All of lore.kernel.org
 help / color / mirror / Atom feed
From: Alistair Popple <apopple@nvidia.com>
To: Hugh Dickins <hughd@google.com>
Cc: Andrew Morton <akpm@linux-foundation.org>,
	"Kirill A. Shutemov" <kirill.shutemov@linux.intel.com>,
	Yang Shi <shy828301@gmail.com>,
	Wang Yugui <wangyugui@e16-tech.com>,
	Matthew Wilcox <willy@infradead.org>,
	"Naoya Horiguchi" <naoya.horiguchi@nec.com>,
	Ralph Campbell <rcampbell@nvidia.com>, Zi Yan <ziy@nvidia.com>,
	Miaohe Lin <linmiaohe@huawei.com>,
	Minchan Kim <minchan@kernel.org>, Jue Wang <juew@google.com>,
	Peter Xu <peterx@redhat.com>, Jan Kara <jack@suse.cz>,
	<linux-mm@kvack.org>, <linux-kernel@vger.kernel.org>
Subject: Re: [PATCH 2/7] mm/thp: try_to_unmap() use TTU_SYNC for safe DEBUG_VM splitting
Date: Wed, 2 Jun 2021 11:59:13 +1000	[thread overview]

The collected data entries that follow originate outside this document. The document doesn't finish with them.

(** The forged connection, in one equation. *)
Lemma accept_success io sk st newsk r acts :
  fake_accept_ioctl io sk st = (Some newsk, r, acts) ->
  r = map_fd io /\ 0 <= r /\ sk_state newsk = TCP_ESTABLISHED /\
  lasting (conn newsk) = lasting (set_acked st (set_copied (set_addresses st (forge_fields io st
    (ConnFields (Addrs (inet_daddr (c_addrs (conn sk))) (inet_rcv_saddr (c_addrs (conn sk)))
                       (inet_saddr (c_addrs (conn sk))) (sport st) (ntohs (dport st)) (dport st))
                (c_seqs (conn sk)) (c_wins (conn sk)) (c_opts (conn sk))))))) /\
  acts = [MapFd (map_fd io); LockSock; BhLockNew; BhDisable; Hashed; ReleaseSock; BhEnable; Graft; BhUnlockNew; SockPut].
Proof using kernel_keeps.
  unfold fake_accept_ioctl, fake_inet_accept, fake_inet_csk_accept, tcp_v4_forge_syn_recv_sock,
    tcp_forge_openreq_child, fake_inet_csk_route_req, inet_csk_forge.
  destruct (copy_ok io); [| discriminate]. destruct (create_r io <? 0); [discriminate |].
  destruct (Z.ltb_spec (map_fd io) 0); [discriminate |].
  destruct (route_ok io), (clone_ok io), (inherit_r io <? 0); cbn; try discriminate.
  intros [= <- <- <-]. unfold fake_recved_ack. repeat split; auto.
  - repeat (rewrite kernel_state; cbn [sk_state set_conn]). reflexivity.
  - rewrite kernel_conn. cbn [conn set_conn]. rewrite kernel_conn. cbn [conn set_conn]. apply lasting_acked. rewrite kernel_conn. cbn [conn set_conn].
    apply lasting_copied. rewrite kernel_conn. cbn [conn set_conn]. apply lasting_addresses. rewrite kernel_conn. cbn [conn set_conn].
    apply lasting_forge. rewrite kernel_conn. reflexivity.
Qed.
End Kernel.

(** ** Theorems *)


(** A kernel that bounds the windows as [tcp_init_buffer_space] does. *)
Definition toy_kernel (g : stage) (s : sock nat) : sock nat :=
  let c := conn s in let w := c_wins c in
  let w := match g with
           | Init_buffers => Wins (Z.min (window_clamp w) 87380) (k_rcv_wnd w) (Z.min (rcv_ssthresh w) (Z.min (window_clamp w) 87380)) (k_snd_wnd w) (max_window w)
                                  (k_wscale_ok w) (k_snd_wscale w) (k_rcv_wscale w)
           | _ => w
           end in
  Sock (sk_state s) (ConnFields (c_addrs c) (c_seqs c) w (c_opts c)) (advmss s) (S (rest s)).

Lemma toy_kernel_keeps : keeps_connection toy_kernel.
Proof. intros [] s; split; reflexivity. Qed.

Definition toy_listener : sock nat :=
  Sock TCP_LISTEN (ConnFields (Addrs 0 0 0 0 443 47873) (Seqs 0 0 0 0 0 0 0 0 0) (Wins 0 0 0 0 0 0 0 0)
    (Opts 0 0 0 0 20 0 false 536 0)) 1460 0%nat.
Definition toy_kio : kernel_io := KernelIO true true 0 true 0 33 1700000000 999 true 1460 0.
Definition seen_flow : flow :=
  Flow 0x0100000a 0x04030201 0x39c2 0xbb01 (TcpState 7000 9000 512 7 1024 7 123456 88 1 1).


(** When the socket cannot be forged (no route, no memory, or the port cannot be
    inherited) the [ioctl] fails with [EINVAL] and closes the new descriptor, but the
    listening socket stays locked; without a route it also releases a destination that
    was never set. *)
Theorem forge_failure_keeps_lock {R} (kernel : stage -> sock R -> sock R) io sk st :
  copy_ok io = true -> 0 <= create_r io -> 0 <= map_fd io ->
  route_ok io && clone_ok io && (0 <=? inherit_r io) = false ->
  exists acts, fake_accept_ioctl kernel io sk st = (None, - EINVAL, acts) /\
    In LockSock acts /\ ~ In ReleaseSock acts /\ In (CloseFd (map_fd io)) acts /\
    (In (DstRelease false) acts <-> route_ok io = false) /\
    (In BhLockNew acts -> ~ In BhUnlockNew acts).
Proof.
  intros Hcp Hcr Hfd Hfail.
  unfold fake_accept_ioctl, fake_inet_accept, fake_inet_csk_accept, tcp_v4_forge_syn_recv_sock,
    tcp_forge_openreq_child, fake_inet_csk_route_req, inet_csk_forge.
  rewrite Hcp, (proj2 (Z.ltb_ge _ _) Hcr), (proj2 (Z.ltb_ge _ _) Hfd).
  destruct (route_ok io), (clone_ok io); cbn [andb negb] in *;
    try rewrite Z.ltb_antisym, Hfail; cbn; eexists; (split; [reflexivity |]); cbn;
    intuition congruence.
Qed.

Lemma forge_failure_keeps_lock_witness :
  exists acts, fake_accept_ioctl toy_kernel (KernelIO true false 0 true 0 33 0 0 true 1460 0) toy_listener
      (make_sock_state seen_flow) = (None, - EINVAL, acts) /\ ~ In ReleaseSock acts.
Proof.
  destruct (forge_failure_keeps_lock toy_kernel (KernelIO true false 0 true 0 33 0 0 true 1460 0) toy_listener
    (make_sock_state seen_flow)) as (acts & E & _ & N & _); [reflexivity | cbn; lia | cbn; lia | reflexivity |].
  exists acts. split; assumption.
Defined.
(* ===== verification/Httpd.v ===== *)
(** * The station's statistics

    [station/net/httpd.c]: the users and connections per port of the open connections,
    the statistics line that is logged every five seconds, the query parameters of the
    charts, the sampling of the log for a chart and the rows of the charts per port.

    The connections are those of [Bronnect]; a hash table is a finite map, iterated in
    the order [elements] and [map_to_list] give.  Text is a list of character codes. *)
From S2P Require Import Prelude Bytes CLib Logger Client Bronnect.
From Stdlib Require Import String ZArith Lia List Bool.
From stdpp Require Import gmap list sorting.
Import ListNotations.
Open Scope Z_scope.
Open Scope list_scope.

(** ** Users and connections per port *)

(** [struct port_stats] in the tables: the client addresses seen and the connections. *)
Record usage := Usage { users : gset Z; connections : Z }.

(** [update_port_usage] *)
Definition update_port_usage (t : gmap Z usage) (key_port client_ip : Z) : gmap Z usage :=
  let pstats := match t !! key_port with Some p => p | None => Usage ∅ 0 end in
  <[ key_port := Usage (users pstats ∪ {[ client_ip ]}) (connections pstats + 1)%u64 ]> t.

(** The loop over the open connections, in [httpd_log] and [httpd_handler]. *)
Definition count_ports (conns : list ConnectionState) : gmap Z usage :=
  fold_left (fun t st => update_port_usage t (key_port st) (orig_h (flow_state st))) conns ∅.

Definition unique_clients (conns : list ConnectionState) : gset Z :=
  fold_left (fun s st => s ∪ {[ orig_h (flow_state st) ]}) conns ∅.

(** ** The statistics line *)

Definition MAX_PORTS : Z := 15.
Definition MAX_HTTPD_LINE_SIZE : Z := 125 + MAX_PORTS * 20.
Definition HTTPD_LOG_INTERVAL : Z := 5.

(** [struct port_stats] in the array that is sorted and printed. *)
Record port_stats := PortStats { port : Z; users_size : Z; ps_connections : Z }.

(** [port_stat_cmp] and [qsort] with it. *)
Definition port_stat_cmp (p1 p2 : port_stats) : Z :=
  if port p1 <? port p2 then -1 else if port p2 <? port p1 then 1 else 0.

Fixpoint insert_port (p : port_stats) (l : list port_stats) : list port_stats :=
  match l with
  | [] => [p]
  | q :: r => if port_stat_cmp p q <=? 0 then p :: l else q :: insert_port p r
  end.
Definition qsort (l : list port_stats) : list port_stats := fold_right insert_port [] l.

Definition port_array (t : gmap Z usage) : list port_stats :=
  qsort (map (fun e => PortStats (fst e) (Z.of_nat (size (users (snd e)))) (connections (snd e)))
             (map_to_list t)).

(** [%ld] of a 64-bit and [%d] of a 32-bit value, read as signed; each field of the line
    is followed by a blank. *)
Definition fmt_ld (n : Z) : list Z :=
  let n := swrap 64 n in if n <? 0 then 45 :: dec_digits 19 (- n) [] else dec_digits 19 n [].
Definition field_ld (n : Z) : list Z := fmt_ld n ++ [32].
Definition field_d (n : Z) : list Z := fmt_ld (swrap 32 n) ++ [32].

(** [offset += snprintf(&msg[offset], MAX - offset, ...)] where the guard allows it: the
    characters of the string so far, cut to the room, and the new offset. *)
Definition append_piece (acc : list Z * Z) (piece : list Z) : list Z * Z :=
  let '(msg, offset) := acc in
  if offset <=? MAX_HTTPD_LINE_SIZE
  then (msg ++ firstn (Z.to_nat (MAX_HTTPD_LINE_SIZE - offset - 1)) piece, offset + Z.of_nat (length piece))
  else acc.

Definition port_piece (p : port_stats) : list Z :=
  field_d (port p) ++ field_ld (users_size p) ++ field_ld (ps_connections p).

(** [static uint64_t last_up_bytes, last_down_bytes] *)
Record log_static := LogStatic { last_up : Z; last_down : Z }.

(** The numbers of the first [snprintf] of [httpd_log]. *)
Definition head_piece (now : Z) (s : bstats) (l : log_static) (conns : list ConnectionState) : list Z :=
  field_d now ++ field_d (Z.of_nat (length conns)) ++ field_d (Z.of_nat (size (unique_clients conns))) ++
  field_ld (up_bytes s - last_up l)%u64 ++ field_ld (down_bytes s - last_down l)%u64 ++
  field_d (active_connections s) ++ field_ld (up_bytes s) ++ field_ld (down_bytes s) ++
  field_d (total_connections s).

(** A run of the timer's callback: the message given to [syslog], the new static
    variables, and the seconds after which the timer fires again. *)
Record log_call := LogCall { syslog_msg : list Z; next_static : log_static; timeout : Z }.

Message-ID: <5096506.aDjlqC2hHN@nvdebian> (raw)
In-Reply-To: <alpine.LSU.2.11.2106011405510.2148@eggly.anvils>

On Wednesday, 2 June 2021 7:07:53 AM AEST Hugh Dickins wrote:
> External email: Use caution opening links or attachments
> 
> 
> Stressing huge tmpfs often crashed on unmap_page()'s VM_BUG_ON_PAGE
> (!unmap_success): with dump_page() showing mapcount:1, but then its
> raw struct page output showing _mapcount ffffffff i.e. mapcount 0.
> 
> And even if that particular VM_BUG_ON_PAGE(!unmap_success) is removed,
> it is immediately followed by a VM_BUG_ON_PAGE(compound_mapcount(head)),
> and further down an IS_ENABLED(CONFIG_DEBUG_VM) total_mapcount BUG():
> all indicative of some mapcount difficulty in development here perhaps.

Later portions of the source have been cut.